Rare Disease Day 2015: il bilancio di EMA nell’ambito delle malattie rare

EMA supporta il Rare Disease Day 2015, che ha luogo oggi, 28 febbraio. Una patologia, per essere definita rara, interessa non più di 5 pazienti in 10000 soggetti, ma si stima che circa 30 milioni di persone siano interessate da queste malattie nell’Unione Europea. La European Medicines Agency ha un ruolo determinante nello sviluppo e nell’autorizzazione di prodotti destinati al trattamento di queste patologie. E’ stato infatti predisposto il Committee for Orphan Medicinal Products (COMP), in grado di emettere raccomandazioni per attribuire la designazione di Orphan Drug a questo tipo di prodotti. La designazione consente alle aziende impegnate in questo settore di beneficiare di incentivi, anche fiscali, assistenza scientifica, piani per i test in ambito pediatrico ed estensioni di esclusività nel mercato.

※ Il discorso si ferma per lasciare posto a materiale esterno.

(* ===== verification/Selector.v ===== *)
(** * Label selectors ([crates/client-protocol/src/selector.rs])

    The parser of selector expressions, their text and their meaning.  Text is the list of
    its UTF-8 bytes.  The parser reads bytes as if they were characters and cuts the text at
    the positions it finds, so that a cut inside a character panics: a parser step is a
    function of the position that succeeds, fails with an error at a position, panics, or
    runs out of fuel, which [parse_runs] excludes. *)

From S2P Require Import Prelude Bytes.

Module Selector.
Import Bytes.

(** ** Selectors *)
Inductive Predicate :=
  | Equals (key value : list Z)
  | NotEquals (key value : list Z)
  | In (key : list Z) (values : list (list Z))
  | NotIn (key : list Z) (values : list (list Z))
  | Exists (key : list Z)
  | NotExists (key : list Z).
Record Selector := { predicates : list Predicate }.
#[global] Instance Predicate_eq : EqDecision Predicate.
Proof. solve_decision. Defined.
Definition empty : Selector := {| predicates := [] |}.
Definition is_empty (s : Selector) : bool := match predicates s with [] => true | _ => false end.

Definition holds_eq (o : option (list Z)) (value : list Z) : bool :=
  match o with Some v => bool_decide (v = value) | None => false end.
Definition predicate_matches (lookup : list Z → option (list Z)) (p : Predicate) : bool :=
  match p with
  | Equals key value => holds_eq (lookup key) value
  | NotEquals key value => negb (holds_eq (lookup key) value)
  | In key values => match lookup key with Some v => existsb (λ c, bool_decide (c = v)) values | None => false end
  | NotIn key values =>
      match lookup key with Some v => negb (existsb (λ c, bool_decide (c = v)) values) | None => true end
  | Exists key => is_some (lookup key)
  | NotExists key => is_none (lookup key)
  end.
Definition matches (s : Selector) (lookup : list Z → option (list Z)) : bool :=
  forallb (predicate_matches lookup) (predicates s).

(** [slice.join(",")] *)
Fixpoint join (sep : list Z) (l : list (list Z)) : list Z :=
  match l with [] => [] | [x] => x | x :: l => x ++ sep ++ join sep l end.
Definition comma : list Z := [44].
(** [Display] *)
Definition print_predicate (p : Predicate) : list Z :=
  match p with
  | Equals key value => key ++ [61] ++ value
  | NotEquals key value => key ++ [33; 61] ++ value
  | In key values => key ++ [32; 105; 110; 32; 40] ++ join comma values ++ [41]
  | NotIn key values => key ++ [32; 110; 111; 116; 105; 110; 32; 40] ++ join comma values ++ [41]
  | Exists key => key
  | NotExists key => [33] ++ key
  end.
Definition print_selector (s : Selector) : list Z := join comma (print_predicate <$> predicates s).

(** ** The parser *)
Inductive Result (A : Type) := POk (a : A) (pos : nat) | PErr (message : string) (position : nat) | PPanic | PFuel.
Arguments POk {A}. Arguments PErr {A}. Arguments PPanic {A}. Arguments PFuel {A}.
Definition parser (A : Type) : Type := nat → Result A.
Definition ret {A} (a : A) : parser A := λ pos, POk a pos.
Definition bind {A B} (x : parser A) (f : A → parser B) : parser B := λ pos,
  match x pos with POk a pos => f a pos | PErr e p => PErr e p | PPanic => PPanic | PFuel => PFuel end.
Definition error {A} (message : string) : parser A := λ pos, PErr message pos.
#[local] Notation "x <- e ;; f" := (bind e (λ x, f)) (at level 100, e at next level, right associativity).
#[local] Notation "e ;; f" := (bind e (λ _, f)) (at level 100, right associativity).

(** [char::is_alphanumeric] of a byte read as a character (Latin-1): letters and digits of
    ASCII, and of the upper half the letters, the superscript digits and the fractions *)
Definition is_alphanumeric (b : Z) : bool :=
  between 48 b 57 || between 65 b 90 || between 97 b 122 ||
  (b =? 170) || (b =? 181) || (b =? 186) || (b =? 178) || (b =? 179) || (b =? 185) || between 188 b 190 ||
  between 192 b 214 || between 216 b 246 || between 248 b 255.
Definition key_char (b : Z) : bool := is_alphanumeric b || (b =? 95) || (b =? 45) || (b =? 46) || (b =? 47).
Definition value_char (b : Z) : bool := is_alphanumeric b || (b =? 95) || (b =? 45) || (b =? 46).

Section Parser.
Variable input : list Z.

(** [str::is_char_boundary] and slicing *)
Definition is_char_boundary (i : nat) : bool :=
  match input !! i with Some b => negb (continuation b) | None => bool_decide (i = length input) end.
Definition slice (start stop : nat) : parser (list Z) := λ pos,
  if (start <=? stop)%nat && is_char_boundary start && is_char_boundary stop
  then POk (take (stop - start) (drop start input)) pos else PPanic.
Definition slice_from (start : nat) : parser (list Z) := slice start (length input).

(** The loops that move the position while the byte there satisfies [f] *)
Fixpoint count_while (f : Z → bool) (l : list Z) : nat :=
  match l with b :: l => if f b then S (count_while f l) else O | [] => O end.
Definition advance_while (f : Z → bool) : parser unit := λ pos, POk () (pos + count_while f (drop pos input))%nat.
Definition position : parser nat := λ pos, POk pos pos.
Definition skip_whitespace : parser unit := advance_while (λ b, b =? 32).
Definition peek : parser (option Z) := λ pos, POk (input !! pos) pos.
Definition advance : parser unit := λ pos, POk () (pos + 1)%nat.
Definition advance_by (n : nat) : parser unit := λ pos, POk () (pos + n)%nat.
Definition at_end : parser bool := λ pos, POk (length input <=? pos)%nat pos.

Definition parse_key : parser (list Z) :=
  start <- position;;
  advance_while key_char;;
  pos <- position;;
  if (pos =? start)%nat then error "expected key" else slice start pos.
Definition parse_value : parser (list Z) :=
  start <- position;;
  advance_while value_char;;
  pos <- position;;
  slice start pos.
(** The loop of [parse_value_set]; each turn consumes a comma. *)
Fixpoint value_loop (fuel : nat) (values : list (list Z)) : parser (list (list Z)) :=
  match fuel with
  | O => λ _, PFuel
  | S fuel =>
      skip_whitespace;;
      c <- peek;;
      match c with
      | Some 41 => advance;; ret values
      | Some 44 => advance;; skip_whitespace;; v <- parse_value;; value_loop fuel (values ++ [v])
      | _ => error "expected ',' or ')' in value set"
      end
  end.
Definition parse_value_set : parser (list (list Z)) :=
  c <- peek;;
  match c with
  | Some 40 =>
      advance;;
      skip_whitespace;;
      c <- peek;;
      match c with
      | Some 41 => advance;; ret []
      | _ => v <- parse_value;; value_loop (S (length input)) [v]
      end
  | _ => error "expected '(' to start value set"
  end.
(** [remaining.starts_with(word)] and the test of what follows it *)
Definition keyword (word remaining : list Z) : bool :=
  match strip_prefix remaining word with
  | Some (c :: _) => (c =? 32) || (c =? 40)
  | Some [] => true
  | None => false
  end.
Definition parse_predicate : parser Predicate :=
  skip_whitespace;;
  c <- peek;;
  match c with
  | Some 33 => advance;; key <- parse_key;; ret (NotExists key)
  | _ =>
      key <- parse_key;;
      skip_whitespace;;
      c <- peek;;
      match c with
      | None | Some 44 => ret (Exists key)
      | Some 33 =>
          advance;;
          c <- peek;;
          match c with
          | Some 61 => advance;; skip_whitespace;; value <- parse_value;; ret (NotEquals key value)
          | _ => error "expected '=' after '!'"
          end
      | Some 61 => advance;; skip_whitespace;; value <- parse_value;; ret (Equals key value)
      | _ =>
          pos <- position;;
          remaining <- slice_from pos;;
          if keyword [105; 110] remaining then
            advance_by 2;; skip_whitespace;; values <- parse_value_set;; ret (In key values)
          else if keyword [110; 111; 116; 105; 110] remaining then
            advance_by 5;; skip_whitespace;; values <- parse_value_set;; ret (NotIn key values)
          else error "expected operator: '=', '!=', 'in', or 'notin'"
      end
  end.
(** The loop of [parse_selector]; each turn consumes a comma. *)
Fixpoint selector_loop (fuel : nat) (l : list Predicate) : parser (list Predicate) :=
  match fuel with
  | O => λ _, PFuel
  | S fuel =>
      skip_whitespace;;
      e <- at_end;;
      if e then ret l
      else
        c <- peek;;
        match c with
        | Some 44 =>
            advance;;
            skip_whitespace;;
            e <- at_end;;
            if e then error "unexpected end of input after ','"
            else p <- parse_predicate;; selector_loop fuel (l ++ [p])
        | _ => error "expected ',' or end of input"
        end
  end.
Definition parse_selector : parser Selector :=
  skip_whitespace;;
  e <- at_end;;
  if e then ret empty
  else
    p <- parse_predicate;;
    l <- selector_loop (S (length input)) [p];;
    ret {| predicates := l |}.
End Parser.
Definition parse (input : list Z) : Result Selector := parse_selector input 0%nat.
End Selector.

Lo scopo della Orphan Drug Designation, nata nel 2000, è consentire l’ottenimento di un sempre maggior numero di opzioni terapeutiche per queste patologie ed infatti, dalla sua introduzione, più di 100 farmaci sono stati resi disponibili per i pazienti dell’Unione Europea. Nel solo 2014, sono stati autorizzati il primo prodotto (Translarna) per il trattamento di un sottogruppo di pazienti affetti da distrofia di Duchenne, il primo trattamento (Scenesse) per la protoporfiria eritropoietica, Vimizim come prima terapia approvata per la sindrome di Morquio A ed, infine, Sylvant destinato ai pazienti affetti da sindrome di Castleman multicentrica. Importante è la raccomandazione per Holoclar, primo trattamento basato sulle cellule staminali. Sono stati anche approvati diversi farmaci nel trattamento di rare forme di tumore.